New user self-registration is disabled due to spam. For an account please email bugs-admin@lists.llvm.org with your e-mail address and full name.

Bug 40483 - [X86] Failure to merge ISD::SUB(x,y) and X86ISD::SUB(x,y)
Summary: [X86] Failure to merge ISD::SUB(x,y) and X86ISD::SUB(x,y)
Status: RESOLVED FIXED
Alias: None
Product: libraries
Classification: Unclassified
Component: Backend: X86 (show other bugs)
Version: trunk
Hardware: PC Windows NT
: P enhancement
Assignee: Unassigned LLVM Bugs
URL:
Keywords:
Depends on:
Blocks: release-9.0.0
  Show dependency tree
 
Reported: 2019-01-26 13:38 PST by Simon Pilgrim
Modified: 2019-07-25 07:25 PDT (History)
5 users (show)

See Also:
Fixed By Commit(s): r353044,r354771


Attachments

Note You need to log in before you can comment on or make changes to this bug.
Description Simon Pilgrim 2019-01-26 13:38:31 PST
We sometimes fail to recognise that ISD::SUB(x,y) and X86ISD::SUB(x,y) can be represented by the X86ISD::SUB(x,y).

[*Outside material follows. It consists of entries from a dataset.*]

(** A [for _, l := range ls] that returns true at the first [l] passing the
    test and false after the last one is [existsb]; one that returns false at
    the first [l] failing the test and true after the last one is
    [forallb]. *)
Definition isWithin (q : GeoQueryData) (g : geomT) : run bool :=
  assert! (notnil (pt q) || nonempty (loops q) || notnil (cap q))
    or "At least a point, loop or cap should be defined." ;;
  match g with
  | TPoint geometry =>
      let s2pt := pointFromPoint geometry in
      match pt q with
      | Some qpt => Return (Point_ApproxEqual qpt s2pt)
      | None =>
          if nonempty (loops q) then
            Return (existsb (fun l => Loop_ContainsPoint l s2pt) (loops q))
          else
            match cap q with
            | Some c => Return (Cap_ContainsPoint c s2pt)
            | None => Fatal "invalid memory address or nil pointer dereference"
            end
      end
  | TPolygon geometry =>
      match loopFromPolygon geometry with
      | Err _ => Return false
      | Ok s2loop =>
          if nonempty (loops q) then
            Return (existsb (fun l => Contains l s2loop) (loops q))
          else
            match cap q with
            | Some c => Return (withinCapPolygon s2loop c)
            | None => Return false
            end
      end
  | TMultiPolygon geometry =>
      if nonempty (loops q) then
        Return (withinLoopsEach geometry (loops q))
      else
        match cap q with
        | Some c => Return (withinCapEach geometry c)
        | None => Return false
        end
  | TOther _ => Return false
  end.

Fixpoint multiPolygonContainsLoop (g : list geomPolygon) (l : s2Loop) : bool :=
  match g with
  | [] => false
  | p :: rest =>
      match loopFromPolygon p with
      | Err _ => false
      | Ok s2loop =>
          if Contains s2loop l then true else multiPolygonContainsLoop rest l
      end
  end.

(** [contains], multi-polygon case, the loop under [q.pt != nil]: it returns
    false at a polygon that does not convert, true at a polygon holding the
    point, and otherwise ends without returning ([None]). *)
Fixpoint containsPointEach (ps : list geomPolygon) (p : s2Point) : option bool :=
  match ps with
  | [] => None
  | poly :: rest =>
      match loopFromPolygon poly with
      | Err _ => Some false
      | Ok s2loop =>
          if Loop_ContainsPoint s2loop p then Some true
          else containsPointEach rest p
      end
  end.

Definition contains (q : GeoQueryData) (g : geomT) : run bool :=
  assert! (notnil (pt q) || nonempty (loops q))
    or "At least a point or loop should be defined." ;;
  match g with
  | TPolygon v =>
      match loopFromPolygon v with
      | Err _ => Return false
      | Ok s2loop =>
          match pt q with
          | Some qpt => Return (Loop_ContainsPoint s2loop qpt)
          | None => Return (forallb (fun l => Contains s2loop l) (loops q))
          end
      end
  | TMultiPolygon v =>
      match match pt q with
            | Some qpt => containsPointEach v qpt
            | None => None
            end with
      | Some b => Return b
      | None =>
          if nonempty (loops q) then
            Return (forallb (fun l => multiPolygonContainsLoop v l) (loops q))
          else Return false
      end
  | _ => Return false
  end.

(** [intersects], multi-polygon case: the loop over the polygons. *)
Fixpoint intersectsEach (ps : list geomPolygon) (ls : list s2Loop) : bool :=
  match ps with
  | [] => false
  | p :: rest =>
      match loopFromPolygon p with
      | Err _ => false
      | Ok l =>
          if existsb (fun loop => Intersects l loop) ls then true
          else intersectsEach rest ls
      end
  end.

Definition intersects (q : GeoQueryData) (g : geomT) : run bool :=
  assert! (nonempty (loops q)) or "Loop should be defined for intersects." ;;
  match g with
  | TPoint v =>
      let p := pointFromPoint v in
      Return (existsb (fun l => Loop_ContainsPoint l p) (loops q))
  | TPolygon v =>
      match loopFromPolygon v with
      | Err _ => Return false
      | Ok l => Return (existsb (fun loop => Intersects l loop) (loops q))
      end
  | TMultiPolygon v => Return (intersectsEach v (loops q))
  | TOther _ => Return false
  end.

Definition MatchesFilter (q : GeoQueryData) (g : geomT) : run bool :=
  if Byte.eqb (qtype q) QueryTypeWithin then isWithin q g
  else if Byte.eqb (qtype q) QueryTypeContains then contains q g
  else if Byte.eqb (qtype q) QueryTypeIntersects then intersects q g
  else if Byte.eqb (qtype q) QueryTypeNear then
    match cap q with
    | None => Return false
    | Some _ => isWithin q g
    end
  else Return false.

(** ** Candidate scanner *)

(** The body of the loop of [FilterGeoUids] from index [i] on: [values] is
    what is left of the values, [uids] the whole list, [rv] the identifiers
    kept so far.  [bytes.Equal(valBytes, nil)] holds of the empty slice. *)
Fixpoint filterFrom (i : nat) (uids : list N) (values : list TaskValue)
    (q : GeoQueryData) (rv : list N) : run (list N) :=
  match values with
  | [] => Return rv
  | v :: rest =>
      if Nat.eqb (List.length (Val v)) 0 then filterFrom (S i) uids rest q rv
      else if negb (Z.eqb (ValType v) GeoID) then filterFrom (S i) uids rest q rv
      else
        match Convert (Val v) with
        | Err _ => filterFrom (S i) uids rest q rv
        | Ok g =>
            matched <- MatchesFilter q g ;;
            if negb matched then filterFrom (S i) uids rest q rv
            else
              match nth_error uids i with
              | Some u => filterFrom (S i) uids rest q (rv ++ [u])
              | None => Fatal "index out of range"
              end
        end
  end.

Definition FilterGeoUids (uids : list N) (values : list TaskValue)
    (q : GeoQueryData) : run (list N) :=
  assert! (Nat.eqb (List.length values) (List.length uids)) or "lengths not matching" ;;
  filterFrom 0 uids values q [].

End Model.

(** ** Vocabulary of the properties *)

Section Vocabulary.
Context {GT : GeoTypes} {GL : GeoLib}.

(** The ring converts to a loop. *)
Definition converts (r : geomPolygon) : Prop :=
  exists l, loopFromPolygon r = Ok l.

(** The ring converts to a loop that passes the test. *)
Definition ringPasses (test : s2Loop -> bool) (r : geomPolygon) : Prop :=
  exists l, loopFromPolygon r = Ok l /\ test l = true.

(** Some ring passes the test and every ring before it converts. *)
Definition passesBeforeFailure (test : s2Loop -> bool) (ps : list geomPolygon)
  : Prop :=
  exists pre r post,
    ps = pre ++ r :: post /\ Forall converts pre /\ ringPasses test r.

(** The shape shared by the loops that stop with true at the first ring
    passing a test and with false at the first ring that does not convert. *)
Fixpoint firstOutcome (test : s2Loop -> bool) (ps : list geomPolygon)
  : option bool :=
  match ps with
  | [] => None
  | p :: rest =>
      match loopFromPolygon p with
      | Err _ => Some false
      | Ok l => if test l then Some true else firstOutcome test rest
      end
  end.

(** The shape shared by the loops that stop with false at the first ring
    that does not convert or fails a test. *)
Fixpoint everyOutcome (test : s2Loop -> bool) (ps : list geomPolygon) : bool :=
  match ps with
  | [] => true
  | p :: rest =>
      match loopFromPolygon p with
      | Err _ => false
      | Ok l => if negb (test l) then false else everyOutcome test rest
      end
  end.

(** The ring converts to a loop that some loop of [ls] contains. *)
Definition ringInSomeLoop (ls : list s2Loop) (r : geomPolygon) : Prop :=
  exists l f, loopFromPolygon r = Ok l /\ In f ls /\ Contains f l = true.

(** The ring converts to a loop that intersects some loop of [ls]. *)
Definition ringMeetsSomeLoop (ls : list s2Loop) (r : geomPolygon) : Prop :=
  exists l f, loopFromPolygon r = Ok l /\ In f ls /\ Intersects l f = true.

(** The filters with exactly one of point, loop set and cap, as the kind
    requires. *)
Inductive QueryFilterOk : GeoQueryData -> Prop :=
| NearCap c :
    QueryFilterOk (mkGeoQueryData None [] (Some c) QueryTypeNear)
| WithinLoops l ls :
    QueryFilterOk (mkGeoQueryData None (l :: ls) None QueryTypeWithin)
| IntersectsLoops l ls :
    QueryFilterOk (mkGeoQueryData None (l :: ls) None QueryTypeIntersects)
| ContainsPoint p :
    QueryFilterOk (mkGeoQueryData (Some p) [] None QueryTypeContains)
| ContainsLoops l ls :
    QueryFilterOk (mkGeoQueryData None (l :: ls) None QueryTypeContains).

(** The condition asserted on the path [MatchesFilter] takes for the kind of
    the filter. *)
Definition assertionsHold (q : GeoQueryData) : bool :=
  if Byte.eqb (qtype q) QueryTypeWithin then
    notnil (pt q) || nonempty (loops q) || notnil (cap q)
  else if Byte.eqb (qtype q) QueryTypeContains then
    notnil (pt q) || nonempty (loops q)
  else if Byte.eqb (qtype q) QueryTypeIntersects then
    nonempty (loops q)
  else true.

(** The filter is one that token generation returns. *)
Definition generated (q : GeoQueryData) : Prop :=
  (exists qt g d keys, queryTokensGeo qt g d = Return (Ok (keys, q)))
  \/ (exists p d keys, nearQueryKeys p d = Ok (keys, q))
  \/ (exists funcArgs keys, GetGeoTokens funcArgs = Return (Ok (keys, q))).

https://godbolt.org/z/-RFU9J

#include <x86intrin.h>

using u64 = unsigned long long;

u64 test_sub1(u64 *p, u64 x) {
  u64 r = *p - x;
  _subborrow_u64(0, *p, x, p);
  return *p - r; // zero
}

u64 test_sub2(u64 *p, u64 x) {
  u64 r = *p - x;
  _subborrow_u64(0, *p, x, p);
  return r - *p; // zero
}

_Z9test_sub1Pyy:
        movq    (%rdi), %rcx
        movq    %rcx, %rax
        subq    %rsi, %rax
        movq    %rax, (%rdi)
        subq    %rcx, %rsi
        addq    %rsi, %rax
        retq
_Z9test_sub2Pyy:
        subq    %rsi, (%rdi)
        xorl    %eax, %eax
        retq
Comment 1 Simon Pilgrim 2019-02-04 05:48:04 PST
The test_sub1 case is fixed by rL353044, but it relies on the SBB being simplified to a generic SUB.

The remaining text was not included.